Leadership is a term that describes a relationship. No relationship, no leadership. Leadership can only be defined in terms of followers. No followers, no leadership. Cut across this apparent platitude for a minute and suspend judgement.
The early desert hermits were not great leaders at the time. Then, some of their writings were diffused over centuries. Some are considered thought leaders today, even if they never had troops around. Can a hermit be a leader? If he has followers, yes he can. What would describe them as leaders is not a sort of intrinsic set of characteristics (wisdom, humility, vision) but the existence of a relationship which entails people following them.
Harrison White, (e.g Identity and Control, 1992, 2008) one of the greatest living sociologists, has been very clear about what he considers the error of attributing traits to ‘leadership’, despite the thousands of books that do so. These are not universal here. It’s not something that you have. It’s what you practice and the how.

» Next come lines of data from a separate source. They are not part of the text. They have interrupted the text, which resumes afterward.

Lemma prefs_always_valid_witness : exists f, get_user_preferences dumb_str demo_loads utc_only [] [mkPref 7 "" None (Some "saved") "Mars/Base" false "t"] 7 = Ok f /\
  prefs_ok (f_prefs f) /\ (utc_only (f_timezone f) = true \/ f_timezone f = "UTC").
Proof.
  destruct (is_ok_spec (get_user_preferences dumb_str demo_loads utc_only [] [mkPref 7 "" None (Some "saved") "Mars/Base" false "t"] 7)) as [f E]; [vm_compute; reflexivity|].
  exists f. split; [exact E|]. exact (prefs_always_valid dumb_str demo_loads utc_only _ _ _ _ E).
Defined.

Definition nginx_row : pref_row := mkPref 1 "nginx" None None "UTC" false "2026-07-01 00:00:00".
Definition two_admins : list user := [mkUser 1 "a" "" "admin" true None; mkUser 2 "b" "" "admin" true None].

(** The stack of the first administrator is found until the second one picks a larger font. *)
Lemma display_patch_hides_stack_witness : exists f table',
  get_alert_stack_assets dumb_str demo_loads demo_dumps "" two_admins "2026-07-20 10:00:00" (mkStackDb (Some "1") [nginx_row]) =
    Ok ([text_asset "nginx" "" ""], mkStackDb (Some "1") [nginx_row]) /\
  patch_user_preferences dumb_str demo_loads demo_dumps utc_only [] [nginx_row] 2 larger "2026-07-20 10:00:00" = Ok (f, table') /\
  get_alert_stack_assets dumb_str demo_loads demo_dumps "" two_admins "2026-07-20 11:00:00" (mkStackDb (Some "1") table') = Ok ([], mkStackDb (Some "1") table').
Proof.
  destruct (is_ok_spec (patch_user_preferences dumb_str demo_loads demo_dumps utc_only [] [nginx_row] 2 larger "2026-07-20 10:00:00")) as [[f table'] E]; [vm_compute; reflexivity|].
  exists f, table'. split; [vm_compute; reflexivity|]. split; [exact E|].
  apply (display_patch_hides_stack dumb_str demo_loads demo_dumps utc_only [] [nginx_row] 2 larger "2026-07-20 10:00:00" f); [|exact E|..].
  - repeat constructor; set_solver.
  - intros r ->%list_elem_of_singleton. vm_compute. reflexivity.
  - exists (mkUser 2 "b" "" "admin" true None). split; [right; left; reflexivity|]. split; reflexivity.
  - exact I.
  - reflexivity.
Defined.

Lemma env_terms_spare_the_users_witness : exists db', let db := mkStackDb None [nginx_row] in
  migrate_env_stack_terms_once dumb_str demo_loads demo_dumps " redis " two_admins "2026-07-20 10:00:00" db = Ok db' /\
  (row_of 1 (rows db') = row_of 1 (rows db) \/ exists admin, first_admin two_admins (rows db) = Some admin /\ user_id admin = 1 /\
     strip "nginx" = "" /\ row_of 1 (rows db') = Some (set_terms "redis" "2026-07-20 10:00:00" nginx_row)) /\
  migrate_env_stack_terms_once dumb_str demo_loads demo_dumps " redis " two_admins "2026-07-20 10:00:00" db' = Ok db'.
Proof.
  destruct (is_ok_spec (migrate_env_stack_terms_once dumb_str demo_loads demo_dumps " redis " two_admins "2026-07-20 10:00:00" (mkStackDb None [nginx_row]))) as [db' E]; [vm_compute; reflexivity|].
  exists db'. split; [exact E|]. exact (env_terms_spare_the_users dumb_str demo_loads demo_dumps _ _ _ _ _ 1 E).
Defined.

Lemma stack_reads_back_witness : exists s table',
  write_stack dumb_str demo_loads demo_dumps 1 "nginx, redis" None "2026-07-20 10:00:00" [nginx_row] = Ok (Data s, table') /\
  get_user_stack dumb_str demo_loads table' 1 = Ok s /\ s_terms s = "nginx,redis".
Proof.
  eexists _, _. split; [vm_compute; reflexivity|].
  destruct (stack_reads_back dumb_str demo_loads demo_dumps 1 "nginx, redis" None "2026-07-20 10:00:00" [nginx_row] (mkStack "nginx,redis" None (Some "2026-07-20 10:00:00")) [mkPref 1 "nginx,redis" None None "UTC" false "2026-07-20 10:00:00"]) as (A & B & _).
  - intros [] H; try reflexivity. exact H.
  - intros c H. discriminate H.
  - vm_compute. reflexivity.
  - split; [exact A|exact B].
Defined.
(** * Properties of the driver *)

(** ** The name of the output file *)

Lemma endswith_append (p a : string) : Str.endswith p (a ++ p)%string = true.
Proof.
  induction a as [|c a IH].
  - destruct p; simpl; [reflexivity|]. now rewrite Ascii.eqb_refl, String.eqb_refl.
  - rewrite append_String. simpl. rewrite IH. apply orb_true_r.
Qed.

Lemma lower_append (a b : string) :
  Str.lower (a ++ b)%string = (Str.lower a ++ Str.lower b)%string.
Proof.
  unfold Str.lower. induction a as [|c a IH]; [reflexivity|].
  rewrite append_String. simpl. rewrite IH. now rewrite append_String.
Qed.

(** An occurrence of [.pdf] that starts in [t] lies in [t]: the text
    [.pdf] does not overlap itself. *)
Lemma startswith_pdf_append (c : ascii) (t : string) :
  Str.startswith ".pdf" (String c t ++ ".pdf")%string
  = Str.startswith ".pdf" (String c t).
Proof.
  destruct t as [|c1 [|c2 [|c3 t]]]; rewrite !append_String;
    try change (EmptyString ++ ".pdf")%string with ".pdf";
    cbn -[Char.eqb]; rewrite ?andb_true_r, ?andb_false_r; try reflexivity.
  all: repeat match goal with
         | |- context [Char.eqb ?a ?b] =>
             lazymatch a with
             | Ascii _ _ _ _ _ _ _ _ =>
                 lazymatch b with
                 | Ascii _ _ _ _ _ _ _ _ =>
                     let v := eval vm_compute in (Char.eqb a b) in
                     change (Char.eqb a b) with v
                 end
             end
         end; rewrite ?andb_true_r, ?andb_false_r; reflexivity.
Qed.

For every set of attributes associated to a good leader (or a good company, or successful organization for that matter) one has to see if some or all of those attributes are also found in not so good leaders (or unsuccessful organizations).
We know more about the liabilities of not having something than the benefits of having it. Translation: we know that a leader that is not honest, that has little integrity, that treats people like commodities and has an ego bigger than the Sun, is bad news. He will have that negative influence, will run the organization in a particular way, will be a disaster.
Now, let’s have the opposite. A leader that is very honest, has tremendous integrity, treats people with high respect and is humble, a servant, is surely a gem to have. Do the combination of all these make him a good leader? No, sorry. It makes him a great human being. Those ‘good attributes’ are not exclusive of that category/concept called ‘leadership’. But it’s great to have this around.
A great deal of so-called research, which in pop-business-culture is often translated into those ’10 habits’, ’10 characteristics’, ’10 things’, ’10 attributes’, is flawed. That does not make it ‘not interesting’ and, for sure, it does not seem a disadvantage to write a book about it.
Leadership is not something that one has or not, is something that one practices in a social context and that translates into patterns of behaviours and relationships. Our ‘individual interest’ is out of focus.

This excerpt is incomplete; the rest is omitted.